Records for the task ->
(* ===== verification/Routing.v ===== *)
(** * Routing: requests of one user that look for an upstream at once
      ([getUpstream] of [component/gateway/proxy.go])

    Requests without a stream are handled concurrently, those of one session too, and
    [getUpstream] takes no lock: it reads the routing table, asks the balancer, gets the
    connection and stores the route, and other requests, the handlers of the RPC services
    and the registry's updates come in between. Each of these accesses is a step here;
    [Request.getUpstream] is the run of one call that nobody interrupts. One [Find] or
    [Store] of the table is one step, and so is one call of the registry. *)

From S2P Require Import Prelude External Entry PathLib Samples Balancer Resolver StateTable Messages Registry Gateway Request.

Local Open Scope Z_scope.

Section Routing.
Context `{U : ULID} `{R : MapRange} `{N : Net} `{X : XXHash} `{G : GRPCDial} `{SI : SessionIface}.

(** Where a call of [getUpstream] is. *)
Inductive phase :=
  | AtStart
  | AtAlloc (store : bool)
  | AtConn (nodeID : ulid) (store : bool)
  | AtStore (nodeID : ulid) (c : conn)
  | Done (nodeID : ulid) (c : conn)
  | Failed (err : gerror)
  | Panicked.

Definition finished (ph : phase) : bool :=
  match ph with Done _ _ | Failed _ | Panicked => true | _ => false end.

(** The next access of a call: the tests up to [stateTable.Find], the balancer, the
    connection, the deferred [stateTable.Store]. *)
Definition upstream_step (gw : Gateway) (s : sess_ptr) (req : Request) (desc : GRPCServiceDesc)
  (seed : Z) (ph : phase) : Gateway * phase :=
  let code := Req_ServiceCode req in
  match ph with
  | AtStart =>
      (gw,
       if negb (Stateful desc) then AtAlloc false
       else if bool_decide (Allocation desc = ClientAllocate) && negb (bool_decide (Req_NodeId req = ""%string))
       then
         match ulid_Parse (Req_NodeId req) with
         | Err _ => Failed (StatusErrorf codes_InvalidArgument "invalid request.NodeId, %s" [AStr (Req_NodeId req)])
         | Ok nodeID => AtConn nodeID true
         end
       else
         match Find (table gw) (Sess_ID (heap gw s)) code with
         | Some nodeID => AtConn nodeID false
         | None =>
             if negb (bool_decide (Allocation desc = AutoAllocate)) && (ulid_Time ulid_zero =? 0)
             then Failed (StatusErrorf codes_Aborted "no node allocated" [])
             else AtAlloc true
         end)
  | AtAlloc store =>
      (gw,
       match AllocGRPCNode (gw_registry gw) code (balancer_view (heap gw s)) seed with
       | Ret (Ok nodeID) => AtConn nodeID store
       | Ret (Err err) => Failed (StatusErrorf codes_Aborted "pick grpc node, %v" [AErr err])
       | Panic => Panicked
       | Blocked => AtAlloc store
       end)
  | AtConn nodeID store =>
      let '(r, reg) := GetGRPCConn (gw_registry gw) nodeID in
      (set_registry gw reg,
       match r with
       | Err err => Failed (StatusErrorf codes_Aborted "get grpc conn, %v" [AErr err])
       | Ok c => if store then AtStore nodeID c else Done nodeID c
       end)
  | AtStore nodeID c =>
      (set_table gw (Store (table gw) (Sess_ID (heap gw s)) code nodeID), Done nodeID c)
  | Done _ _ | Failed _ | Panicked => (gw, ph)
  end.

Your goal -> Give back precisely the lines above that start at the line containing "Done (nodeID : ulid) (c : conn)" and end at the line containing "(set_table gw (Store", inclusive. No other lines belong in the output.

Finished task ->
  | Done (nodeID : ulid) (c : conn)
  | Failed (err : gerror)
  | Panicked.

Definition finished (ph : phase) : bool :=
  match ph with Done _ _ | Failed _ | Panicked => true | _ => false end.

(** The next access of a call: the tests up to [stateTable.Find], the balancer, the
    connection, the deferred [stateTable.Store]. *)
Definition upstream_step (gw : Gateway) (s : sess_ptr) (req : Request) (desc : GRPCServiceDesc)
  (seed : Z) (ph : phase) : Gateway * phase :=
  let code := Req_ServiceCode req in
  match ph with
  | AtStart =>
      (gw,
       if negb (Stateful desc) then AtAlloc false
       else if bool_decide (Allocation desc = ClientAllocate) && negb (bool_decide (Req_NodeId req = ""%string))
       then
         match ulid_Parse (Req_NodeId req) with
         | Err _ => Failed (StatusErrorf codes_InvalidArgument "invalid request.NodeId, %s" [AStr (Req_NodeId req)])
         | Ok nodeID => AtConn nodeID true
         end
       else
         match Find (table gw) (Sess_ID (heap gw s)) code with
         | Some nodeID => AtConn nodeID false
         | None =>
             if negb (bool_decide (Allocation desc = AutoAllocate)) && (ulid_Time ulid_zero =? 0)
             then Failed (StatusErrorf codes_Aborted "no node allocated" [])
             else AtAlloc true
         end)
  | AtAlloc store =>
      (gw,
       match AllocGRPCNode (gw_registry gw) code (balancer_view (heap gw s)) seed with
       | Ret (Ok nodeID) => AtConn nodeID store
       | Ret (Err err) => Failed (StatusErrorf codes_Aborted "pick grpc node, %v" [AErr err])
       | Panic => Panicked
       | Blocked => AtAlloc store
       end)
  | AtConn nodeID store =>
      let '(r, reg) := GetGRPCConn (gw_registry gw) nodeID in
      (set_registry gw reg,
       match r with
       | Err err => Failed (StatusErrorf codes_Aborted "get grpc conn, %v" [AErr err])
       | Ok c => if store then AtStore nodeID c else Done nodeID c
       end)
  | AtStore nodeID c =>
      (set_table gw (Store (table gw) (Sess_ID (heap gw s)) code nodeID), Done nodeID c)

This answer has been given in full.